Repeat the listing beneath this line exactly, keeping every character.
##### Task inputs #####
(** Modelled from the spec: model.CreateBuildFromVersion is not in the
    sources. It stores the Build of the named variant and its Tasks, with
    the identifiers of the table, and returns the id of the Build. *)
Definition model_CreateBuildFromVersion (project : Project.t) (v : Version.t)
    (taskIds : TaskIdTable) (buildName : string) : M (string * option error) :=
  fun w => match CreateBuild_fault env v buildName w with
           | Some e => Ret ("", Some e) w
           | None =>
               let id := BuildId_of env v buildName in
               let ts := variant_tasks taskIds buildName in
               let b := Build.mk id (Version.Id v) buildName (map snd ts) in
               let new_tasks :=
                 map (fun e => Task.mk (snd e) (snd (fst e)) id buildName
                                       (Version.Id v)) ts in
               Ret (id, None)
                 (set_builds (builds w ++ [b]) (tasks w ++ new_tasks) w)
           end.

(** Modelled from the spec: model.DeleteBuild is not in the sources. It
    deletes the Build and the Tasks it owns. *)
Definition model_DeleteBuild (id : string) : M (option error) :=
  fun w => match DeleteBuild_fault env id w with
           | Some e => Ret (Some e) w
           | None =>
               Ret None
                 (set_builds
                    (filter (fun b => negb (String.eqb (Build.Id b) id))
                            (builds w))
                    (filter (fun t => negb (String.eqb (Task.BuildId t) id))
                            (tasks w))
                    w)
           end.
#####
### Answer space
(** Modelled from the spec: model.CreateBuildFromVersion is not in the
    sources. It stores the Build of the named variant and its Tasks, with
    the identifiers of the table, and returns the id of the Build. *)
Definition model_CreateBuildFromVersion (project : Project.t) (v : Version.t)
    (taskIds : TaskIdTable) (buildName : string) : M (string * option error) :=
  fun w => match CreateBuild_fault env v buildName w with
           | Some e => Ret ("", Some e) w
           | None =>
               let id := BuildId_of env v buildName in
               let ts := variant_tasks taskIds buildName in
               let b := Build.mk id (Version.Id v) buildName (map snd ts) in
               let new_tasks :=
                 map (fun e => Task.mk (snd e) (snd (fst e)) id buildName
                                       (Version.Id v)) ts in
               Ret (id, None)
                 (set_builds (builds w ++ [b]) (tasks w ++ new_tasks) w)
           end.

(** Modelled from the spec: model.DeleteBuild is not in the sources. It
    deletes the Build and the Tasks it owns. *)
Definition model_DeleteBuild (id : string) : M (option error) :=
  fun w => match DeleteBuild_fault env id w with
           | Some e => Ret (Some e) w
           | None =>
               Ret None
                 (set_builds
                    (filter (fun b => negb (String.eqb (Build.Id b) id))
                            (builds w))
                    (filter (fun t => negb (String.eqb (Task.BuildId t) id))
                            (tasks w))
                    w)
           end.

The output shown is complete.